Julie declinó cortésmente.

Él suspiró.

“Mmm.”

No, más que un suspiro, fue un suspiro como una risa por alguna razón.

Luego siguió una pregunta de tono bajo.

“Es una pena que no lo vendas. Has dejado tu espada para esculpir.”

“¿Huh? Ah…… no dejé la espada, sino…”

Julie es ahora Julie.

En otras palabras, Julie, a quien todos en el continente conocían, ya no está allí.

Por lo tanto, no tuvo más remedio que pretender conocer las antiguas conexiones de Julie. Estas personas estaban asociadas con ella, aunque Julie no los conocía a ellos.

Porque la ‘colisión del meteorito’ en sí, causada por El Altar, no existe en este Continente.

Porque la gente no quiere revelar ese hecho.

Al igual que esta verdad por Julie.

“Es cierto que me estoy enfocando en esculpir.”

Respondió Julie, aclarándose la garganta.

No será fácil de descubrir. Con las técnicas cosméticas de Josephine, su piel y su edad podrían lucir tan viejas o jóvenes como quisiera.

“¿Es así?”

“Sí. Así es.”

“Ya veo. Cuídate.”

Como si se hubiese aburrido, se dio la vuelta sin decir una palabra.

Sin preguntas, se alejó por la puerta del taller y salio.

Squeak—

Bang.

Mirando la puerta cerrada, Julio parpadeo.

En un instante, él vino y se fue.

“… Qué.”

Un poco perpleja, inmediatamente se dio la vuelta, pensando que algo debía estar mal.

—-Ese mismo momento.

Los grandes ojos de Julie se abrieron incontrolablemente.

“… ¡¿Qué?!”

Se le escapó un grito; uno que no saldría incluso si una espada la apuñalara.
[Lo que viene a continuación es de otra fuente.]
(** * tk2.api: customer, invoicing and journal-entry endpoints

    A shallow embedding of [tk2/api.py], whose functions are endpoints called
    through the Frappe framework, and the properties of its business rules.

    Python [float] is IEEE-754 binary64; it is modelled by Rocq's primitive
    floats, whose operations are the same binary64 operations with
    round-to-nearest-even.  Documents are records, tables of the record store
    are lists or finite maps, and every endpoint is a computation in a
    state-and-exception monad over the site (store, session and clock). *)

From Stdlib Require Import ZArith QArith Qpower Lia Bool List Ascii String Floats.
From stdpp Require Import base option list strings gmap.

Set Warnings "-inexact-float".
Local Open Scope Z_scope.

(** * Part I: the embedding *)

(** ** Binary64 numbers *)

(** Strictly negative, infinities included: what [d < 0] tests. *)
Definition sf_neg (f : spec_float) : bool :=
  match f with
  | S754_finite true _ _ | S754_infinity true => true
  | _ => false
  end.

(** Strictly positive, infinities included: what [d > 0] tests. *)
Definition sf_pos (f : spec_float) : bool :=
  match f with
  | S754_finite false _ _ | S754_infinity false => true
  | _ => false
  end.

Definition sf_signed (s : bool) (f : spec_float) : Prop :=
  f = S754_infinity s \/ exists m e, f = S754_finite s m e.

(** The mantissa of a float once aligned on a smaller exponent [ez]. *)
Definition aligned (m : positive) (e ez : Z) : Z := Zpos (fst (shl_align m e ez)).

Definition mag_compare (mx : positive) (ex : Z) (my : positive) (ey : Z) : comparison :=
  match ex ?= ey with
  | Lt => Lt
  | Gt => Gt
  | Eq => Pos.compare_cont Eq mx my
  end.

(** The rational number a float denotes; [None] for infinities and NaN. *)
Definition float_exact (f : float) : option Q :=
  match Prim2SF f with
  | S754_zero _ => Some 0%Q
  | S754_finite s m e => Some (inject_Z (cond_Zopp s (Zpos m)) * Qpower (2 # 1) e)%Q
  | _ => None
  end.


(** The denoted rational, with 0 standing for the values that denote none;
    meaningful on finite floats. *)
Definition float_value (f : float) : Q := default 0%Q (float_exact f).

(** ** Python values *)

(** [bool(x)] of a float: every float but the two zeros is true. *)
Definition float_truthy (f : float) : bool := negb (f =? 0)%float.

(** [bool(x)] of a string-valued field that may be [None]. *)
Definition str_truthy (s : option string) : bool :=
  match s with
  | Some s => negb (String.eqb s "")
  | None => false
  end.

(** [str.lower] on the ASCII letters.  Python also maps non-ASCII capitals;
    none of them lowers to a letter of ["comboex"], the one string the result
    is compared with. *)
Definition ascii_lower (c : ascii) : ascii :=
  let n := nat_of_ascii c in
  if (Nat.leb 65 n && Nat.leb n 90)%bool then ascii_of_nat (n + 32) else c.
(** * podsync resolver: a shallow embedding of [cmd/resolver/resolver.py]

    The resolver turns a feed identifier and a video identifier into one
    playable URL.  It reads the feed's metadata from one DynamoDB table,
    bumps a per-feed, per-day counter in a second table, enforces the daily
    quota of the anonymous tier, asks youtube_dl for the candidate streams
    and picks one of them.

    The Python is modelled as a state-and-exception monad over a [world]
    that holds the two tables, the clock, the list objects of the Python
    heap and a trace of the calls made to the outside.  The extraction
    engine and the local-time conversion are Section variables. *)

From Stdlib Require Import ZArith String Ascii List Sorting.Sorted Permutation Lia.
From stdpp Require Import gmap strings list fin_maps pretty.

Open Scope string_scope.
Open Scope Z_scope.

(** ** Python strings *)

Module PyStr.

(** [not s] for a string: the empty string is the only falsy one. *)
Definition falsy (s : string) : bool :=
  match s with EmptyString => true | String _ _ => false end.

(** [s.rfind(c)]: the highest index of [c], or -1. *)
Fixpoint rfind (c : ascii) (s : string) : Z :=
  match s with
  | EmptyString => -1
  | String a s' =>
      let r := rfind c s' in
      if 0 <=? r then r + 1
      else if Ascii.eqb a c then 0 else -1
  end.

(** [s[:i]] and [s[i:]] for [0 <= i <= len(s)]. *)
Definition slice_to (s : string) (i : Z) : string :=
  String.substring 0 (Z.to_nat i) s.

Definition slice_from (s : string) (i : Z) : string :=
  String.substring (Z.to_nat i) (String.length s - Z.to_nat i) s.

(** [tpl.format(arg)] for a template with one [{}] field. *)
Fixpoint format (tpl arg : string) : string :=
  match tpl with
  | EmptyString => EmptyString
  | String "{" (String "}" rest) => arg ++ rest
  | String a rest => String a (format rest arg)
  end.

(** [s.startswith(p)] *)
Definition startswith (s p : string) : bool := String.prefix p s.

(** ['... %d ...' % n] for an integer. *)
Definition percent_d (before : string) (n : Z) (after : string) : string :=
  before ++ pretty n ++ after.

End PyStr.

(** ** [os.path.splitext] (posixpath)

    [genericpath._splitext(p, '/', None, '.')]: the extension starts at the
    last dot of the last path component, unless that component has only
    dots before it (leading dots belong to the root). *)

Module OsPath.

(** The [while filenameIndex < dotIndex] loop: [true] when it returns the
    split from inside (a character other than the dot was met), [false]
    when it runs to the end. *)
Fixpoint skip_leading_dots (p : string) (filenameIndex steps : nat) : bool :=
  match steps with
  | O => false
  | S k =>
      match String.get filenameIndex p with
      | Some c =>
          if Ascii.eqb c "." then skip_leading_dots p (S filenameIndex) k
          else true
      | None => true
      end
  end.

Definition splitext (p : string) : string * string :=
  let sepIndex := PyStr.rfind "/" p in
  let dotIndex := PyStr.rfind "." p in
  if sepIndex <? dotIndex then
    let filenameIndex := sepIndex + 1 in
    if skip_leading_dots p (Z.to_nat filenameIndex)
                         (Z.to_nat (dotIndex - filenameIndex))
    then (PyStr.slice_to p dotIndex, PyStr.slice_from p dotIndex)
    else (p, "")
  else (p, "").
Así de impactante fue, un rincón de la vitrina se había quedado vacío. Precisamente donde estaba la estatua de Julie.

No, es divertido decir ‘estaba’. Incluso hace solo tres segundos—

“¡Mald**ición!”

Él era un ladrón.

Julie salió corriendo, pero al otro lado de la puerta ya estaba vacío.

“Ho…”

Solo que, como de costumbre, Freyden está en pleno invierno. El cielo helado y la tensión del aire como si te desgarraran.

Como es un taller alejado de la ciudad, ese fue el escenario que la recibió.

“…hijo de-”

Afortunadamente, Julie, que está a punto de maldecir por primera vez en su historia, se lo trago y regresa a su taller.

“¿Qué opinas del poder público de Freyden… ?”

En el momento en el que ella piso hacia la bola de cristal en un rincón del taller y estaba a punto de llamar a la policía.

Julie se dio cuenta de algo.

Una pequeña nota estaba colocada en la mesa.

Es una oración concisa y directa.

[Piensa en ello como una cuota por tu matrícula tardía.]

“¿Matrícula?”

Matrícula.

Matrícula.

Matrícula.

Pensando en ello tres veces, Julie de repente sintió que se le erizaba la piel por todo el cuerpo.

“… ¡Espera un minuto!”

Matrícula.

Probablemente solo una única persona en tu su vida le había enseñado una vez.

“De ninguna manera… ¿Deculein?”

Tal pensamiento hizo que Julie volviera a darse la vuelta, pero todo lo que podía ver detrás de la puerta abierta precipitadamente era el viento en el cielo.

 

# 10. Cabaña del Invierno

 

Hwiiiiii——

Un severo aire frío soplaba en  lo alto de las montañas.

Lia está escalando la cresta de una montaña invernal cubierta de nieve.

Como una aventurera comisionada por el Emperador y una jugadora que busca respuestas a sus preguntas, deambula en busca del ‘Villano de la Era’.

“… Por allí.”

Y finalmente, hoy, llego a la cima de la Montaña Dake, la montaña más empinada y alta de Freyden.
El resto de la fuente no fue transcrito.